_TASK TO COMPLETE_:
Set down exactly the lines below between the line holding "pose proof (client_eval_cmds_tokens" and the line holding "cbn [ts_type ts_length", inclusive; no other line belongs in the answer.

---------- GIVEN INFORMATION

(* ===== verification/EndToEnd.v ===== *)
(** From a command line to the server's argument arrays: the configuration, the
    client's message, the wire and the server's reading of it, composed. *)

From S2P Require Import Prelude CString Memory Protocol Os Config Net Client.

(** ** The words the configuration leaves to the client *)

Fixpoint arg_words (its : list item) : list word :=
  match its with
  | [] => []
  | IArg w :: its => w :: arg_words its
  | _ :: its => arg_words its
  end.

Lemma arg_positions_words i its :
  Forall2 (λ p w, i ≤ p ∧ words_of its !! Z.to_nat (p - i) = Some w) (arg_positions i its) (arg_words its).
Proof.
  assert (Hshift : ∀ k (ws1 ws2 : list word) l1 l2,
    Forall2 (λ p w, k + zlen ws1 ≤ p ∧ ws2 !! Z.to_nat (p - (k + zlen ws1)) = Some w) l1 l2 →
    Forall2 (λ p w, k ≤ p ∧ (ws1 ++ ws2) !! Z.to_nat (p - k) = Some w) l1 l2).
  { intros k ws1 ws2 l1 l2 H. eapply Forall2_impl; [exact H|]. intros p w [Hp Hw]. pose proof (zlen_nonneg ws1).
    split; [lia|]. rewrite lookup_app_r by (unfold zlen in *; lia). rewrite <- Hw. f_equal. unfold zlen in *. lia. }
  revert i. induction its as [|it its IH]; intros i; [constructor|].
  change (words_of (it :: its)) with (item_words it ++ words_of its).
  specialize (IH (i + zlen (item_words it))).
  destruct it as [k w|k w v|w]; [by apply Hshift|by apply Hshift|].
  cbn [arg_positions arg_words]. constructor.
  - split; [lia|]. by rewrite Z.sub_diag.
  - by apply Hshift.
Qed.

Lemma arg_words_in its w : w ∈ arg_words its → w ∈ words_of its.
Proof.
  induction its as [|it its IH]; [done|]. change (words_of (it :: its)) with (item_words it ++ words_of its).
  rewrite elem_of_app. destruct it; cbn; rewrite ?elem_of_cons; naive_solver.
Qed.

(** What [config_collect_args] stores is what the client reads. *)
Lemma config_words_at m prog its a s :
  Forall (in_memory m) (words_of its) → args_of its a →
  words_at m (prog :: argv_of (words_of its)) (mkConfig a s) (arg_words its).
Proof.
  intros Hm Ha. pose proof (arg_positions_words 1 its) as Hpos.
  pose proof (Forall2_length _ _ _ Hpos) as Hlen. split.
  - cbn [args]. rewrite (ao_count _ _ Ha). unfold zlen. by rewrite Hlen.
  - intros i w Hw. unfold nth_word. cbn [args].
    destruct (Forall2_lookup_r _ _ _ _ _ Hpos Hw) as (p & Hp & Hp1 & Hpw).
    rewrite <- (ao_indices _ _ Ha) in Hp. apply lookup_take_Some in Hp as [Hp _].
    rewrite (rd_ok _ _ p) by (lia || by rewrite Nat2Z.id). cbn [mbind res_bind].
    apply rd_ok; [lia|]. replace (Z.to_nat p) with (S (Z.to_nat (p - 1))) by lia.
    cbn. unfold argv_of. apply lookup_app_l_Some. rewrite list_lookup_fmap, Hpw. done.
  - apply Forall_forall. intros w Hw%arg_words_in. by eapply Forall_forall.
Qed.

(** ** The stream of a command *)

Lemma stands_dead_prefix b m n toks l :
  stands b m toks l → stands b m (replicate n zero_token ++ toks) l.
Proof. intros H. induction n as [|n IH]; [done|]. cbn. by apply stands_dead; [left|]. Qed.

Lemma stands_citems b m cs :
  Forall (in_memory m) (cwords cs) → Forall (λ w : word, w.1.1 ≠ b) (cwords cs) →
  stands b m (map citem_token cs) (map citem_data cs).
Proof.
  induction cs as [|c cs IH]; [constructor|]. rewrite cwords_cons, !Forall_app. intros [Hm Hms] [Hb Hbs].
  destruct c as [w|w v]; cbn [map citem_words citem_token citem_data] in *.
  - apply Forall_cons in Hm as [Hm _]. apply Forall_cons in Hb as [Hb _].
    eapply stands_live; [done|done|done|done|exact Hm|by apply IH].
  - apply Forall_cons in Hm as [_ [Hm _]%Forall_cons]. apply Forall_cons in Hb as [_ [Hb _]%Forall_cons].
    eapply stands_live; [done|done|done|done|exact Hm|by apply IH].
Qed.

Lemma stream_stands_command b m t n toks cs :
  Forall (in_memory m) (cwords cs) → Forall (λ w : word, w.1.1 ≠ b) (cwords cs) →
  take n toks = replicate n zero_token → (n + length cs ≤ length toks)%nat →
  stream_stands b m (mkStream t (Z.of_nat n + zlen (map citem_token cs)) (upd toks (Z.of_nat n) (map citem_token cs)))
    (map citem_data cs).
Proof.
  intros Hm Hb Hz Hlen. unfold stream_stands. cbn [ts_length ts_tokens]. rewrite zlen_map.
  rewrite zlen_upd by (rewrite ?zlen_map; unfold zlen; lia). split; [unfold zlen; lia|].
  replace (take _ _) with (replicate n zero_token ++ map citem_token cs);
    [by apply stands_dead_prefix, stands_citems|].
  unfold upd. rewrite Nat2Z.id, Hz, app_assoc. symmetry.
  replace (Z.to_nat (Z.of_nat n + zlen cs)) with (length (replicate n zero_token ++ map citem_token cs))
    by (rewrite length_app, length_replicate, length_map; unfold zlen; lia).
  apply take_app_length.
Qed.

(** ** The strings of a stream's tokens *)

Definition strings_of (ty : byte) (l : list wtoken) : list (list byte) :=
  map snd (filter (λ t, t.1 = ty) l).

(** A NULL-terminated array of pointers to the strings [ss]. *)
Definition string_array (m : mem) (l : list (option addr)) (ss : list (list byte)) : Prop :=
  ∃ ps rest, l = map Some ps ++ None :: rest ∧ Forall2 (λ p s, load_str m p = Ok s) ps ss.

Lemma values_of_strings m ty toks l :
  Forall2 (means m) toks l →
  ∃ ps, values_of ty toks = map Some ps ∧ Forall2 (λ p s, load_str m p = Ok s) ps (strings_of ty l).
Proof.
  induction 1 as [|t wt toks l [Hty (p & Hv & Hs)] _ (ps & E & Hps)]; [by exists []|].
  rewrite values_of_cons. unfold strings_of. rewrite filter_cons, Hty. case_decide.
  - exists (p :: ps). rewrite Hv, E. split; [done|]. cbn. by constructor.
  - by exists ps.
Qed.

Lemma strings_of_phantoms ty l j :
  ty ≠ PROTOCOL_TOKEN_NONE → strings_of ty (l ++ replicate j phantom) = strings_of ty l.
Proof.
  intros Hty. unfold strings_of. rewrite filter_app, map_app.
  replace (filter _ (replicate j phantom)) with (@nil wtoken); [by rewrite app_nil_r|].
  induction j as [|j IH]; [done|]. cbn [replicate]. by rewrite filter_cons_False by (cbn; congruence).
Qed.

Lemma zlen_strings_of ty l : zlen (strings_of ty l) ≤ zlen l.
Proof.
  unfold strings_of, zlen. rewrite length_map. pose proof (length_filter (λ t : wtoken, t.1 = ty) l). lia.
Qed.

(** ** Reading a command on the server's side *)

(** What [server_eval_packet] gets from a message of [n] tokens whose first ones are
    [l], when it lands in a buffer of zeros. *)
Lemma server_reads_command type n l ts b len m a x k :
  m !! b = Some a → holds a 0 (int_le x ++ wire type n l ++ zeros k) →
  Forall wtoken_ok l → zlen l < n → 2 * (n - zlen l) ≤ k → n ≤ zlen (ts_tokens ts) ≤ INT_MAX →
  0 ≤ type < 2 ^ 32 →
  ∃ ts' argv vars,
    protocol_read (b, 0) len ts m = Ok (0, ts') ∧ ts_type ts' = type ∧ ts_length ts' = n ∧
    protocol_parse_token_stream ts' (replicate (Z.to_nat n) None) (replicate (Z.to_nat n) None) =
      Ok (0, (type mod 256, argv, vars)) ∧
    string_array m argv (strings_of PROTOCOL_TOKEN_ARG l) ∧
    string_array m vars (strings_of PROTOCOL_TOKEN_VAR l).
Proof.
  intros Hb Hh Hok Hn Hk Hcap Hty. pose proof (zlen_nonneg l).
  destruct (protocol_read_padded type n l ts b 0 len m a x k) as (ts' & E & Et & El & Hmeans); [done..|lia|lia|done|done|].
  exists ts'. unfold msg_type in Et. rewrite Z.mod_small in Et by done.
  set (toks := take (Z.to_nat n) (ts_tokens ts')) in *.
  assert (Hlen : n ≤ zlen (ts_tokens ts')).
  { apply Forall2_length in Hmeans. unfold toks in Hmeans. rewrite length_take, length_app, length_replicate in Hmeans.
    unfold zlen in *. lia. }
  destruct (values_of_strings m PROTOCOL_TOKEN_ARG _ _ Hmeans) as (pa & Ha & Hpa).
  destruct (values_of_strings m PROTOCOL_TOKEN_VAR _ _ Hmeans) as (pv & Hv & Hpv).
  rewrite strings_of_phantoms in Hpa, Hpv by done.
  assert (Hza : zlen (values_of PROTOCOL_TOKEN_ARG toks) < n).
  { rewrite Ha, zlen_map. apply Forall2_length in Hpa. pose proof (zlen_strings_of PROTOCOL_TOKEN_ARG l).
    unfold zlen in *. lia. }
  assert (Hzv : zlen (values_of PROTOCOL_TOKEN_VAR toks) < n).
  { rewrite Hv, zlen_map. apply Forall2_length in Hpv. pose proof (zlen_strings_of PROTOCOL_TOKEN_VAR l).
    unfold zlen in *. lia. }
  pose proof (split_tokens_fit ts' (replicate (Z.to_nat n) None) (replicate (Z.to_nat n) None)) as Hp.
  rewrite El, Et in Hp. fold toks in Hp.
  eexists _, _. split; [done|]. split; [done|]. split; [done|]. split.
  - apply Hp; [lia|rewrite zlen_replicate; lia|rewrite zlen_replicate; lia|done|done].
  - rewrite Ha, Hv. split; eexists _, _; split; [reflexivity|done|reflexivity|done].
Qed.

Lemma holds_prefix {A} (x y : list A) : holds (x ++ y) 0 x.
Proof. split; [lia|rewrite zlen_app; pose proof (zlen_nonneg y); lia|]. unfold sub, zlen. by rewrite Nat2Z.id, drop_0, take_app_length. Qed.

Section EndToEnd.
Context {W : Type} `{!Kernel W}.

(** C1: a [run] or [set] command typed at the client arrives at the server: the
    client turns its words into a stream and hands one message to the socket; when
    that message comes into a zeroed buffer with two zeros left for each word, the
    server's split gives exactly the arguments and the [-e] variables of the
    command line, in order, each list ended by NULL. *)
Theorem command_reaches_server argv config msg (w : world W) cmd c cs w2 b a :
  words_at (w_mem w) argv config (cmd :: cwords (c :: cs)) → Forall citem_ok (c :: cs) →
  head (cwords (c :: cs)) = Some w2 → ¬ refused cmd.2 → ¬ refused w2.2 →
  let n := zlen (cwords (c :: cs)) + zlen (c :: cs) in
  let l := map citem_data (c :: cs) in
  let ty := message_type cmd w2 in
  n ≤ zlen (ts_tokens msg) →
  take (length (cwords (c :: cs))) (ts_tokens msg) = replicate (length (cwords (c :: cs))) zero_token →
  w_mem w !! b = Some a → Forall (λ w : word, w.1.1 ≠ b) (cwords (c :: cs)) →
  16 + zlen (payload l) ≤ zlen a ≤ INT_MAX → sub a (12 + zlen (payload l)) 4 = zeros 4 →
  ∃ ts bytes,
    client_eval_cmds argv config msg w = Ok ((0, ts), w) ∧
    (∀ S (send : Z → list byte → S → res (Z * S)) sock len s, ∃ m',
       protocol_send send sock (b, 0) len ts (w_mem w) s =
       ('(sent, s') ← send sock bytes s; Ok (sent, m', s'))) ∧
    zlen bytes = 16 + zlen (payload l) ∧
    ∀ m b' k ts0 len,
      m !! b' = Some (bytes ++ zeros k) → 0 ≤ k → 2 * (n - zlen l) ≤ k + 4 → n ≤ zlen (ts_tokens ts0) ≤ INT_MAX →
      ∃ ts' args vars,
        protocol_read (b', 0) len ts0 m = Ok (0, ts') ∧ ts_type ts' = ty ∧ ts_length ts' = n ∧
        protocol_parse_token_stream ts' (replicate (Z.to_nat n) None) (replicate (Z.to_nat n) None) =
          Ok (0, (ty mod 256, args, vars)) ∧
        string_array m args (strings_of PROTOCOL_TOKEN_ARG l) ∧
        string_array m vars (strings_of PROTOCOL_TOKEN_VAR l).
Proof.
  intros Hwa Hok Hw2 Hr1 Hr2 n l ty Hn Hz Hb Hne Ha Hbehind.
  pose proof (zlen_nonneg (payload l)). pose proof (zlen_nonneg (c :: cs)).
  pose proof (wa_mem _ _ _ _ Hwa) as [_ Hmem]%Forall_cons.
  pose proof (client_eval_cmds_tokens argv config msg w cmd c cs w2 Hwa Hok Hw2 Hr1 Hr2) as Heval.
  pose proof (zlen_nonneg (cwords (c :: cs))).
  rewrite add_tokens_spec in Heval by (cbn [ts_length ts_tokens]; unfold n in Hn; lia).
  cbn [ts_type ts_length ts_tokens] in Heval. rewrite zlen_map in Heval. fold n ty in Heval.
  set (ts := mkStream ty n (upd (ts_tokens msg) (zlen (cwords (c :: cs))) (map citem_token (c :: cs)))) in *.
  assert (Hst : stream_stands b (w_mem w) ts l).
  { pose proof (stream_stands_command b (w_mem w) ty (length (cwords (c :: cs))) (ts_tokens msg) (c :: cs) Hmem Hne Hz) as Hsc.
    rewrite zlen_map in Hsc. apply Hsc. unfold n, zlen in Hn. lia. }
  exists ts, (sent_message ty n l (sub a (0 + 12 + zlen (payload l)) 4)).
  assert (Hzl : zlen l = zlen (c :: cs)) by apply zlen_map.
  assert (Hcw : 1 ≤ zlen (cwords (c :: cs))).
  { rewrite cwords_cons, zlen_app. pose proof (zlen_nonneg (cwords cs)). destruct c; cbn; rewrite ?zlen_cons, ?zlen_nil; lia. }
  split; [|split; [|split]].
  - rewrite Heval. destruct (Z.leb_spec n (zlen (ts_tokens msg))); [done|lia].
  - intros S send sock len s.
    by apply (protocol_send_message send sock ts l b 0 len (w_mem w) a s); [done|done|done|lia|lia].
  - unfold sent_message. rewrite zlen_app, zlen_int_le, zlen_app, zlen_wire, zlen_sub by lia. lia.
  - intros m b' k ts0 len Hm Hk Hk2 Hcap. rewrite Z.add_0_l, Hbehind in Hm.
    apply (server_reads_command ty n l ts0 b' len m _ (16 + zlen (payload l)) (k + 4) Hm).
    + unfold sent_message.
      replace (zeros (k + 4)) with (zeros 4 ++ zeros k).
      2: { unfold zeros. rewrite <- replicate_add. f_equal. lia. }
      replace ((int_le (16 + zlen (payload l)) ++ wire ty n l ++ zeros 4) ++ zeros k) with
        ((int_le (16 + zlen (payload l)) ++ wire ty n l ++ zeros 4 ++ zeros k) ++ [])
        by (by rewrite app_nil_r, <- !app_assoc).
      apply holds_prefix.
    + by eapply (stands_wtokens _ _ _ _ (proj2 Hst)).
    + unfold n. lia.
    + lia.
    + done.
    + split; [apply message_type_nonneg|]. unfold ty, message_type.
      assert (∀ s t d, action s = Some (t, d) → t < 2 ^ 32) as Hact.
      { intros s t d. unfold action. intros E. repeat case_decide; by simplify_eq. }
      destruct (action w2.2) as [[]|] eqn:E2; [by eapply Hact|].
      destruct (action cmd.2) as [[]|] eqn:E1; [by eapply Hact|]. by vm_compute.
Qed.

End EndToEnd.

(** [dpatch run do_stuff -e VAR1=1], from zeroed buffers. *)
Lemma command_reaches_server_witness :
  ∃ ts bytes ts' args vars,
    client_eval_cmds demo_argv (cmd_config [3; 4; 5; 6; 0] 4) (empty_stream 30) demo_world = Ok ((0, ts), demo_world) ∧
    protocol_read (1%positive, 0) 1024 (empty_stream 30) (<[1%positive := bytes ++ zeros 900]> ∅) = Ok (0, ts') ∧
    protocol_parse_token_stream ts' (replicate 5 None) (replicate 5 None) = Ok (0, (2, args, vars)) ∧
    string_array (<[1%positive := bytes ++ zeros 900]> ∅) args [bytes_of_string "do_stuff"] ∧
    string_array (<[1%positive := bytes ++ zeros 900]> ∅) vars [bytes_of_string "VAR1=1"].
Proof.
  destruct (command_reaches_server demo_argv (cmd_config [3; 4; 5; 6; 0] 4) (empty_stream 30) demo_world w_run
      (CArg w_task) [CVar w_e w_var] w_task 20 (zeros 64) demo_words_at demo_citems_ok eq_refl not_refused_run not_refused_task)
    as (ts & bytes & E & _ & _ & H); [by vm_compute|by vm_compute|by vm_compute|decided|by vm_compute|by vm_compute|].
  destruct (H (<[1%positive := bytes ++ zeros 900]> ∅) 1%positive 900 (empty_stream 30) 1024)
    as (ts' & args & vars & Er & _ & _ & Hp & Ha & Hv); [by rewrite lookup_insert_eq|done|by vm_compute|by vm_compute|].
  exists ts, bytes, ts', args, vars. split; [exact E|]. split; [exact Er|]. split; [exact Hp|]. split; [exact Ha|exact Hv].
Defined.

--------------------

_SOLUTION FOR THIS TASK_:
  pose proof (client_eval_cmds_tokens argv config msg w cmd c cs w2 Hwa Hok Hw2 Hr1 Hr2) as Heval.
  pose proof (zlen_nonneg (cwords (c :: cs))).
  rewrite add_tokens_spec in Heval by (cbn [ts_length ts_tokens]; unfold n in Hn; lia).
  cbn [ts_type ts_length ts_tokens] in Heval. rewrite zlen_map in Heval. fold n ty in Heval.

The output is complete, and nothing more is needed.